Цай Цзин водил по бумаге кистью с ровным нажимом, не меняя ни силы, ни наклона; что кисть в руке, что его спина оставались прямыми, а ступни были прижаты к полу, словно камни для медитаций. Его каллиграфия не без оснований прославилась на всю страну, а собственная уравновешенность была предметом личной гордости.
А тем временем на солдата, который ненароком прервал их заседание, посыпался град ударов и поток ругани Гао Цю. Командующий схватил его же дубинку и поколотил солдата, а после еще и отпинал по коленям, ничуть себя не сдерживая.
Цай Цзин наказывал людей, потому что это приносило ему удовольствие. Гао Цю же поступал так, потому что выходил из себя. Цай Цзин полагал, что это наглядно демонстрировало различия меж ними.
Кисть Цай Цзина описала изящную дугу, прежде чем вновь медленно и размеренно опустилась на мягкую гладь бумаги. Его перстни сверкали золотом и жемчугом, когда лучи солнца падали на его работу, оттеняя выверенное совершенство движений.
«А ведь каллиграф – уже сам по себе произведение искусства», – размышлял про себя Цай Цзин.
– Да забудьте вы уже об этой женщине, – вмешался он, стоило Гао Цю прерваться, тяжело дыша. – У нас более важные дела есть. Давайте вернемся к стычкам возле северных границ…
Хотя дело обстояло куда серьезнее обычных стычек. У Цай Цзина имелся небольшой талант в гаданиях, и то, что показали ему кости, не на шутку взволновало его. Дурные знамения, фрагменты дыма, огня и крови, разносящиеся ветром… Невозможно было постичь глубину надвигающегося ужаса. Угроза падения самой цивилизации казалась слишком реальной и уже начала преследовать Цай Цзина в его снах.
Империя. Вся империя может рухнуть в эту зияющую бездну. Они должны помешать этому.
– Стычки – это ничто, – фыркнул Гао Цю. – Они все преувеличивают, чтобы послали им больше денег и людей. Эти северные заставы совсем обнаглели.

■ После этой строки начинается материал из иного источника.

(** * ketos train: geometry resolution, corpus partitioning and the epoch loop

    A shallow embedding of the [train] command of [kraken/ketos.py].

    Conventions of the embedding:
    - a Python text string is a [list ascii], each [ascii] standing for one
      code point in U+0000..U+00FF; literals are written as [string] and
      converted with [list_ascii_of_string];
    - Python integers are [Z]; Python floats are [spec_float] values of the
      binary64 format, with the Standard Library's IEEE 754 operations;
    - exceptions are values of [exn]; a computation that can raise returns a
      [result];
    - calls into torch, numpy, click and the other kraken modules are
      answered by a [World] record, so that every run of [train] is a
      function of its arguments and of the world's answers. *)

From Stdlib Require Import ZArith Ascii String DecimalString Lia.
From Stdlib Require Import Floats.SpecFloat.
From stdpp Require Import base list.

Local Open Scope Z_scope.

(** ** Exceptions and results *)

(** The exceptions [train] can raise.  [click.BadOptionUsage] carries the
    positional arguments of the call that builds it, as written in the
    source; what click makes of them is click's business. *)
Inductive exn : Type :=
| BadOptionUsage (args : list string)   (* click.BadOptionUsage(args...) *)
| KrakenInputException (msg : string)
| IndexError
| AttributeError
| UnboundLocalError
| ZeroDivisionError
| ValueError
| OverflowError.

Inductive result (A : Type) : Type :=
| Ok (a : A)
| Raise (e : exn).
Arguments Ok {A} a.
Arguments Raise {A} e.

#[global] Instance result_ret : MRet result := fun _ a => Ok a.

#[global] Instance result_bind : MBind result := fun _ _ k r =>
  match r with
  | Ok a => k a
  | Raise e => Raise e
  end.

(** ** Text primitives *)

Module Text.

Definition text := list ascii.

Definition lit (s : string) : text := list_ascii_of_string s.
Definition show (t : text) : string := string_of_list_ascii t.

(** [str.isspace] on the code points below U+0100. *)
Definition is_space (c : ascii) : bool :=
  let n := N.to_nat (N_of_ascii c) in
  ((9 <=? n) && (n <=? 13) || (28 <=? n) && (n <=? 32)
   || (n =? 133) || (n =? 160))%nat.

(** The class [\d] on the code points below U+0100. *)
Definition is_digit (c : ascii) : bool :=
  let n := N.to_nat (N_of_ascii c) in ((48 <=? n) && (n <=? 57))%nat.

Definition digit_value (c : ascii) : Z := Z.of_N (N_of_ascii c) - 48.

Fixpoint lstrip (s : text) : text :=
  match s with
  | [] => []
  | c :: s' => if is_space c then lstrip s' else s
  end.

Definition rstrip (s : text) : text := rev (lstrip (rev s)).

(** [s.strip()] *)
Definition strip (s : text) : text := rstrip (lstrip s).

(** [s[0]] and [s[-1]]: both raise IndexError on the empty string. *)
Definition first (s : text) : result ascii :=
  match s with
  | [] => Raise IndexError
  | c :: _ => Ok c
  end.

Definition final (s : text) : result ascii :=
  match rev s with
  | [] => Raise IndexError
  | c :: _ => Ok c
  end.

(** [s[1:-1]] *)
Definition inner (s : text) : text := removelast (tl s).

(** [s.split(' ')[0]]: the text up to the first U+0020. *)
Fixpoint first_block (s : text) : text :=
  match s with
  | [] => []
  | c :: s' => if Ascii.eqb c " " then [] else c :: first_block s'
  end.

(** The longest run of digits at the head of [s], and the rest. *)
Fixpoint span_digits (s : text) : text * text :=
  match s with
  | [] => ([], [])
  | c :: s' =>
      if is_digit c
      then let (d, r) := span_digits s' in (c :: d, r)
      else ([], s)
  end.

(** One group [(\d+)]: digits and commas are disjoint, so the greedy
    match is the longest run and never backtracks. *)
Definition re_digits (s : text) : option (text * text) :=
  match span_digits s with
  | ([], _) => None
  | (d, r) => Some (d, r)
  end.

Definition re_comma (s : text) : option text :=
  match s with
  | c :: s' => if Ascii.eqb c "," then Some s' else None
  | [] => None
  end.

(** [int(x)] on a run of decimal digits. *)
Definition int_of_digits (d : text) : Z :=
  fold_left (fun acc c => 10 * acc + digit_value c) d 0.

End Text.

(** ** Geometry resolution (ketos.py, lines 97-128) *)

(** The value bound to [scale]: an integer or a pair. *)
Inductive Scale : Type :=
| ScaleInt (v : Z)
| ScalePair (h w : Z).

Record Geometry : Type := mkGeometry {
  batch : Z;
  height : Z;
  width : Z;
  channels : Z;
  format : Z * Z * Z;
  scale : Scale;
  pad : Z
}.

(** [re.match(r'(\d+),(\d+),(\d+),(\d+)', tok)]: anchored at the start of
    the token only; [m.groups()] on success. *)
Definition re_match_input (tok : Text.text)
  : option (Text.text * Text.text * Text.text * Text.text) :=
  match Text.re_digits tok with
  | None => None
  | Some (g1, r1) =>
    match Text.re_comma r1 with
    | None => None
    | Some r1' =>
      match Text.re_digits r1' with
      | None => None
      | Some (g2, r2) =>
        match Text.re_comma r2 with
        | None => None
        | Some r2' =>
          match Text.re_digits r2' with
          | None => None
          | Some (g3, r3) =>
            match Text.re_comma r3 with
            | None => None
            | Some r3' =>
              match Text.re_digits r3' with
              | None => None
              | Some (g4, _) => Some (g1, g2, g3, g4)
              end
            end
          end
        end
      end
    end
  end.

(** Lines 99-106: strip, bracket test, first block, regular expression,
    conversion of the four groups. *)
Definition preparse (spec : Text.text) : result (Z * Z * Z * Z) :=
  let spec := Text.strip spec in
  c0 ← Text.first spec;
  c1 ← Text.final spec;
  if negb (Ascii.eqb c0 "[") || negb (Ascii.eqb c1 "]")
  then Raise (BadOptionUsage
                [("VGSL spec " ++ Text.show spec ++ " not bracketed")%string])
  else
    let block0 := Text.first_block (Text.inner spec) in
    match re_match_input block0 with
    | None =>
        Raise (BadOptionUsage
                 [("Invalid input spec " ++ Text.show block0)%string])
    | Some (g1, g2, g3, g4) =>
        Ok (Text.int_of_digits g1, Text.int_of_digits g2,
            Text.int_of_digits g3, Text.int_of_digits g4)
    end.

(** [channels in (1, 3)] *)
Definition in_1_3 (c : Z) : bool := (c =? 1) || (c =? 3).

(** Lines 109-128: the [if]/[elif] chain; [pad0] is the [--pad] option. *)
Definition classify (pad0 : Z) (block0 : Text.text) (b h w c : Z)
  : result Geometry :=
  if (h =? 1) && (w =? 0) && (c >? 3) then
    Ok (mkGeometry b h w c (1, 0, 2) (ScaleInt c) pad0)
  else if (h >? 1) && (w =? 0) && in_1_3 c then
    Ok (mkGeometry b h w c (0, 1, 2) (ScaleInt h) pad0)
  else if (h >? 0) && (w >? 0) && in_1_3 c then
    Ok (mkGeometry b h w c (0, 1, 2) (ScalePair h w) 0)
  else if (h =? 0) && (w =? 0) && in_1_3 c then
    Ok (mkGeometry b h w c (0, 1, 2) (ScaleInt 0) 0)
  else
    Raise (BadOptionUsage
             [("Invalid input spec " ++ Text.show block0
               ++ " (variable height and fixed width not supported)")%string]).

Государь, к несчастью, разделял его мнение, а вместе с ним и второй советник, и военный министр – или, на всякий случай, те просто не смели пойти против воли Сына Неба. Цай Цзин никогда не предавался унынию, но и его уже начало съедать несвойственное ему чувство разочарования. Он пытался убедить его величество ужесточить армейскую дисциплину, но без толку; укрепить позиции на севере, но без толку; призвать пригодных молодых людей из отдаленных провинций на службу в их доблестную имперскую армию… но все так же без толку. В сельских провинциях было больше ртов, чем семьи могли прокормить, абсолютно бесполезных, бывших настоящей язвой на теле империи, а здесь они могли пригодиться…
Цай Цзин доказывал, что призыв на воинскую службу этих молодых людей пойдет лишь на пользу им самим и их семьям: ведь, будучи солдатами стражи, они получат шанс продвинуться по службе и обзавестись связями или занять положение в обществе, что в родных провинциях им не светит. Но в юго-западных районах такой политический ход едва ли встретил бы радушный прием, а государь, Сын Неба, десять тысяч лет жизни ему, опасался потерять любовь народа.
Сантименты, которые никогда не волновали Цай Цзина.
Поскольку его попытки укрепить армию с помощью традиционных методов провалились, Цай Цзин решил сменить тактику. Им не потребовалось бы большое количество людей или хорошее снаряжение, если армия имела бы техническое превосходство над противником. Великая Сун находилась на пике взрывного развития науки и изобретательства, и Цай Цзин охотился за всякими колдунами, станочниками, алхимиками, зодчими, охотниками за нечистью, химиками и совершенствующимися учеными. Помимо этого, он корпел над свитками и записями, стараясь выискать утерянное открытие или нечто, что могло бы совершить прорыв в военном искусстве, а также искал любого, кто занимался подобным. Пока что, однако, любая его зацепка приводила в тупик. Многие монахи, утверждавшие, что обладают нужными знаниями, но не сумевшие доказать это на деле, были обезглавлены по его приказу. А он нисколько не приблизился к результату, к которому стремился.